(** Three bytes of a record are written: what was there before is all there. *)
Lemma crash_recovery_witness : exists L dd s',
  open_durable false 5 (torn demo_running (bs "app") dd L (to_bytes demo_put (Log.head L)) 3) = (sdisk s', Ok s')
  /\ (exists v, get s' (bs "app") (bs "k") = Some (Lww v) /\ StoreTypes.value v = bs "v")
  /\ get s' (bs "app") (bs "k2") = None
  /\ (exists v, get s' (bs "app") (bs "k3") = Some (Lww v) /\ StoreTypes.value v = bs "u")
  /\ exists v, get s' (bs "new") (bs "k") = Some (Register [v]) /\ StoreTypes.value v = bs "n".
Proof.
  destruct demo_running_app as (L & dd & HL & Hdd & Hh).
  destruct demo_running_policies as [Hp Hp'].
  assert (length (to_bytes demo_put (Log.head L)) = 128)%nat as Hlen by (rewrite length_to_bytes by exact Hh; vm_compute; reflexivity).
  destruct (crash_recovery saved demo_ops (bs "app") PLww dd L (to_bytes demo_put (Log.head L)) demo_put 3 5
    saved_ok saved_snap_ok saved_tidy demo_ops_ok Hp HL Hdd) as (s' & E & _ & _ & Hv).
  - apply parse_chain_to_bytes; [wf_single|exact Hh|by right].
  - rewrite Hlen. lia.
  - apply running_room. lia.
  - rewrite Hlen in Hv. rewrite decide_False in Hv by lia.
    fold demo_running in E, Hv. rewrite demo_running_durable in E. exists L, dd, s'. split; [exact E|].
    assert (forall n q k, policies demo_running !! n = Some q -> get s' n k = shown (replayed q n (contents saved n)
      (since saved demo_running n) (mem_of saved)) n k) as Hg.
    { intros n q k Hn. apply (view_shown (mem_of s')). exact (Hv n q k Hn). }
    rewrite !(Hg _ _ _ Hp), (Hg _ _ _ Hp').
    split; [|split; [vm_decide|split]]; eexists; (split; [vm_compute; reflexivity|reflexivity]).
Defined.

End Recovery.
━━━━━━━━━━━━━━━━━━━━
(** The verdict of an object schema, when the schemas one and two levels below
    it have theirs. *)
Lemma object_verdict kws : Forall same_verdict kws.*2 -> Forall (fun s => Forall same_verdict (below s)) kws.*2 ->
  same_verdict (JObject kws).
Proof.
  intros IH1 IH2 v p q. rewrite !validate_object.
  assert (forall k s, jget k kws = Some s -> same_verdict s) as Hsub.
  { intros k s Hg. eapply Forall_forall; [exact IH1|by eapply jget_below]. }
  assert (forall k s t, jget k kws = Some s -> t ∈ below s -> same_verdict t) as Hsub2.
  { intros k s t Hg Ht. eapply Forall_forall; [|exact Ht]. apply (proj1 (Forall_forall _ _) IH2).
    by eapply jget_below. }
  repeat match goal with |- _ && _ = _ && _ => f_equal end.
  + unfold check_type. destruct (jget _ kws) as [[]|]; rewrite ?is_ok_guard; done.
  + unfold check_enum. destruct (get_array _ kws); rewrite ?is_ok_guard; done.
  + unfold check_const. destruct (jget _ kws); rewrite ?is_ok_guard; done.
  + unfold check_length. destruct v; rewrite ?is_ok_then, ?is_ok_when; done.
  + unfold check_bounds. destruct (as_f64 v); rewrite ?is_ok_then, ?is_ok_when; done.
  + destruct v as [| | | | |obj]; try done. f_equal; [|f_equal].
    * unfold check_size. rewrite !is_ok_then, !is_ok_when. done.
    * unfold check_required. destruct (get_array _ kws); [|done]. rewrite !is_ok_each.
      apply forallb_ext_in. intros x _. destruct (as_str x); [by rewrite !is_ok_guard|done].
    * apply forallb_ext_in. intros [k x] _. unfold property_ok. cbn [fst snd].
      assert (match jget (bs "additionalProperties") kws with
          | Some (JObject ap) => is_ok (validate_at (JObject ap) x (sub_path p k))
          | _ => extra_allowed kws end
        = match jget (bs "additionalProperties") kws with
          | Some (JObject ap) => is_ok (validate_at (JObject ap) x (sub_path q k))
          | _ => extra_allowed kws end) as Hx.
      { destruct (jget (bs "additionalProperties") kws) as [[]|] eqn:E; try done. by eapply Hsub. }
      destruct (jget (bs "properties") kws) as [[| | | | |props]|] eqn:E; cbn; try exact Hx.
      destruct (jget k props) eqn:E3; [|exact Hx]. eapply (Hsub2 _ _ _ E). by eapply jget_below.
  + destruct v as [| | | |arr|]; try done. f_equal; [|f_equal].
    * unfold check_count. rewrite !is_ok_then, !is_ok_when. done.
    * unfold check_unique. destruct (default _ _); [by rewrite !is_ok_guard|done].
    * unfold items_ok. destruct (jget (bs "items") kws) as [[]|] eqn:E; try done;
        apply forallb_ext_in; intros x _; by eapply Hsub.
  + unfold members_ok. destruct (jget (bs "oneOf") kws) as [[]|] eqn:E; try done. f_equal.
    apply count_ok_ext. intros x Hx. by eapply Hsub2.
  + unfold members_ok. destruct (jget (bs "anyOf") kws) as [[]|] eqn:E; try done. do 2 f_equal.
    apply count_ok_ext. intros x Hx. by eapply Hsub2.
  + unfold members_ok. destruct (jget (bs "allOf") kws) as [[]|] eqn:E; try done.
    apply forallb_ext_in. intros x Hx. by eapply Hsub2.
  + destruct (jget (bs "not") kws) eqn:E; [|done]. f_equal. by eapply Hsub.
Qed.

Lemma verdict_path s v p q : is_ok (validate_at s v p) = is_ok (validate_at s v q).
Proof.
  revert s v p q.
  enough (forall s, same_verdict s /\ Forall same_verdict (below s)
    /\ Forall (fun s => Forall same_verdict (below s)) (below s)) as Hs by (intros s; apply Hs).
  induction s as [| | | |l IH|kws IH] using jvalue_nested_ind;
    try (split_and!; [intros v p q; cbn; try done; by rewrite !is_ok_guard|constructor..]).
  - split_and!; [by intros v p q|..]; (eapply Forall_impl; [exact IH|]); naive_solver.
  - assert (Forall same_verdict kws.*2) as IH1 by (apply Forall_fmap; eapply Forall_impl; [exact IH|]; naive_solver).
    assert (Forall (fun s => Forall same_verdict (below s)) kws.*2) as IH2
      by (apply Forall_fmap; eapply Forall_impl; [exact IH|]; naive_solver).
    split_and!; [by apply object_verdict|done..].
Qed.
━━━━━━━━━━━━━━━━━━━━
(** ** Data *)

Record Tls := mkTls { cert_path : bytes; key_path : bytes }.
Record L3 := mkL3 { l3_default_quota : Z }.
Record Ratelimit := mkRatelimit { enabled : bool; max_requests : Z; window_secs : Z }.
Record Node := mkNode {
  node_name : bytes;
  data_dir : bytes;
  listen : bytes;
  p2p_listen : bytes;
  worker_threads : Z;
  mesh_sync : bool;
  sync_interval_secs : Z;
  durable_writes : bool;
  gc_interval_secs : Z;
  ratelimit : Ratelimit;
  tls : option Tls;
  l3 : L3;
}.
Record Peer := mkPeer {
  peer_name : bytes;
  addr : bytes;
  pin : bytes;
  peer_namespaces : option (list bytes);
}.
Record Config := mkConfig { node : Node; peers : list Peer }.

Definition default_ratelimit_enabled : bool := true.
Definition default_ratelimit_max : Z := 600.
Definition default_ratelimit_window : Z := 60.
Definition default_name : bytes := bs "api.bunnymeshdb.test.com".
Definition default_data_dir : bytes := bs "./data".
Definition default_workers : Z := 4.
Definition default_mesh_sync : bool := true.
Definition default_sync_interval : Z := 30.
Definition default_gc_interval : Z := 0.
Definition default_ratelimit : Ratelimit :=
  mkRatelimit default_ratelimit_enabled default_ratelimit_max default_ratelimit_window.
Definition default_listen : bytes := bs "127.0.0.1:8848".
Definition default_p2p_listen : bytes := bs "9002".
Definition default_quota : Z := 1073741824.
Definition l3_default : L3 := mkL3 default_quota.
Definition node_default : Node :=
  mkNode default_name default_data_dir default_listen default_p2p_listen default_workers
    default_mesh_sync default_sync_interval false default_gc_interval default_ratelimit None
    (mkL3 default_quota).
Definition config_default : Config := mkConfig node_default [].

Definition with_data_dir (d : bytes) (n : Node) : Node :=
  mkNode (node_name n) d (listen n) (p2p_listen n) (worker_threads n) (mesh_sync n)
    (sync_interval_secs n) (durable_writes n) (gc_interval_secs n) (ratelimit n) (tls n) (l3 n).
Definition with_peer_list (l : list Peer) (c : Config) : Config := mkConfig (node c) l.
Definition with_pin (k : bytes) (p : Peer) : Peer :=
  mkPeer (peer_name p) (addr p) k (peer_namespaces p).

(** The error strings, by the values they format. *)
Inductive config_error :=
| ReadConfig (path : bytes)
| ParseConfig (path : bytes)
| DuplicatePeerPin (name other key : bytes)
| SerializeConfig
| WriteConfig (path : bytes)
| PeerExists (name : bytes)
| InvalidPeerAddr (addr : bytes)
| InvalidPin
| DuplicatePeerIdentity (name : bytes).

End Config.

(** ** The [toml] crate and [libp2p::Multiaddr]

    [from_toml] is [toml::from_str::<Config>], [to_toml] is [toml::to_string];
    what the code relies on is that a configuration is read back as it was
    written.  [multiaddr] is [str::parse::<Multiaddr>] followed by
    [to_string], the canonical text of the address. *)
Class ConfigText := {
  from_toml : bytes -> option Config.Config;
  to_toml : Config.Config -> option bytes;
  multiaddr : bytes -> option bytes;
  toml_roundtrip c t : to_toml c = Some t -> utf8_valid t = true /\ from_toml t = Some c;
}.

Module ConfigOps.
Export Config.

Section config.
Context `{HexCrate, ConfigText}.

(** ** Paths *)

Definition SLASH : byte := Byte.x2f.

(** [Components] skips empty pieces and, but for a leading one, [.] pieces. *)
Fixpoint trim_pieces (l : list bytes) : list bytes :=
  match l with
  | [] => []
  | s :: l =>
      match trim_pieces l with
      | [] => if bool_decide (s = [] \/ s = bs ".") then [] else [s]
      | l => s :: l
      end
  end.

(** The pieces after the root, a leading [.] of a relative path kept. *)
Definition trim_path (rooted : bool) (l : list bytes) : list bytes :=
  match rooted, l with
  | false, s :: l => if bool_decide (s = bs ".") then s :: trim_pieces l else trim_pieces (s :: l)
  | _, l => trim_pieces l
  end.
━━━━━━━━━━━━━━━━━━━━
● EXERCISE OBJECTIVE
Copy out the lines above exactly, beginning at the one that contains "(name : bytes)." and ending at the one that contains "(** The pieces".

● ANSWER FOR THE TASK
| DuplicatePeerIdentity (name : bytes).

End Config.

(** ** The [toml] crate and [libp2p::Multiaddr]

    [from_toml] is [toml::from_str::<Config>], [to_toml] is [toml::to_string];
    what the code relies on is that a configuration is read back as it was
    written.  [multiaddr] is [str::parse::<Multiaddr>] followed by
    [to_string], the canonical text of the address. *)
Class ConfigText := {
  from_toml : bytes -> option Config.Config;
  to_toml : Config.Config -> option bytes;
  multiaddr : bytes -> option bytes;
  toml_roundtrip c t : to_toml c = Some t -> utf8_valid t = true /\ from_toml t = Some c;
}.

Module ConfigOps.
Export Config.

Section config.
Context `{HexCrate, ConfigText}.

(** ** Paths *)

Definition SLASH : byte := Byte.x2f.

(** [Components] skips empty pieces and, but for a leading one, [.] pieces. *)
Fixpoint trim_pieces (l : list bytes) : list bytes :=
  match l with
  | [] => []
  | s :: l =>
      match trim_pieces l with
      | [] => if bool_decide (s = [] \/ s = bs ".") then [] else [s]
      | l => s :: l
      end
  end.

(** The pieces after the root, a leading [.] of a relative path kept. *)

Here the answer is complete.